From: Jukka K. Korpela (jkorpela@cs.tut.fi)
Date: Wed Aug 09 2006 - 05:45:14 CDT
On Wed, 9 Aug 2006, Andrew West wrote:
> I guess that most people know that I have always been a strong
> advocate of only encoding characters for which there is tangible
> evidence for their existence and need to be encoded.
The key question here is what existence means: does it mean existence as a
widely recognized symbol with some established shape, or does it _also_
require existing usage in texts? (For some definition of "text", of
course. But surely symbols that are _only_ used as standalone graphic
symbols lack use in texts.)
> However, the
> nature of symbols mean that they may not commonly occur in plain text
> contexts, despite being widely occuring and very well known (e.g.

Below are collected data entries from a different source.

(** A run takes a hundred rows, or all. *)
Lemma without_batch_size t : all_due t → size (quota_outbox (without_batch t)) = (size (quota_outbox t) - 100)%nat.
Proof.
  intros Hdue. unfold without_batch. cbn.
  assert (length (batch t) = Nat.min 100 (size (quota_outbox t))) as Hlen.
  { unfold batch, due_rows. rewrite length_take, merge_sort_Permutation, filter_all, length_map_to_list; [done|].
    apply list.Forall_forall. intros [id row] Hin%elem_of_map_to_list. split; [by eapply Hdue|apply not_elem_of_empty]. }
  rewrite <-!size_dom. rewrite (dom_filter_L _ _ (dom (quota_outbox t) ∖ list_to_set (batch t).*1)).
  - rewrite size_difference.
    + rewrite size_list_to_set by apply batch_NoDup. rewrite length_fmap, Hlen, size_dom. lia.
    + intros id Hin. apply elem_of_list_to_set, list_elem_of_fmap in Hin as (kv & -> & Hin).
      apply elem_of_dom. exists kv.2. by apply (due_rows_outbox _ _ _ _ Hin).
  - intros id. rewrite elem_of_difference, elem_of_list_to_set, elem_of_dom. split.
    + intros [[row Hrow] Hn]. by exists row.
    + intros (row & Hrow & Hn). split; [by exists row|done].
Qed.

Lemma reconcile_runs_drain n publish ready st :
  works publish ready → deliverable ready st → all_due (rs_db st) → (size (quota_outbox (rs_db st)) <= 100 * n)%nat →
  ∃ st', reconcile_runs n publish st = (replicate n [], st') ∧ quota_outbox (rs_db st') = ∅.
Proof.
  intros Hw. revert st. induction n as [|n IH]; intros st Hd Hdue Hsize; cbn [reconcile_runs].
  - exists st. split; [done|]. apply map_size_empty_inv. lia.
  - destruct (RunOnce_calm publish ready st Hw Hd) as (st1 & -> & Hdb1 & Hd1).
    destruct (IH st1 Hd1) as (st2 & -> & He); [rewrite Hdb1..|by exists st2].
    + intros id row Hrow%map_lookup_filter_Some_1_1. by apply (Hdue id).
    + rewrite without_batch_size by done. lia.
Qed.
End calm.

> Christian ichthys symbol or Chinese double happiness symbol).
Then they should not be encoded as _characters_.
> I believe that there is a utility in encoding widely occuring symbols,
> irrespective of their use in traditional text contexts, as many people
> would find it useful to be able to represent such symbols as
> characters rather than as images (primarily on web pages I imagine).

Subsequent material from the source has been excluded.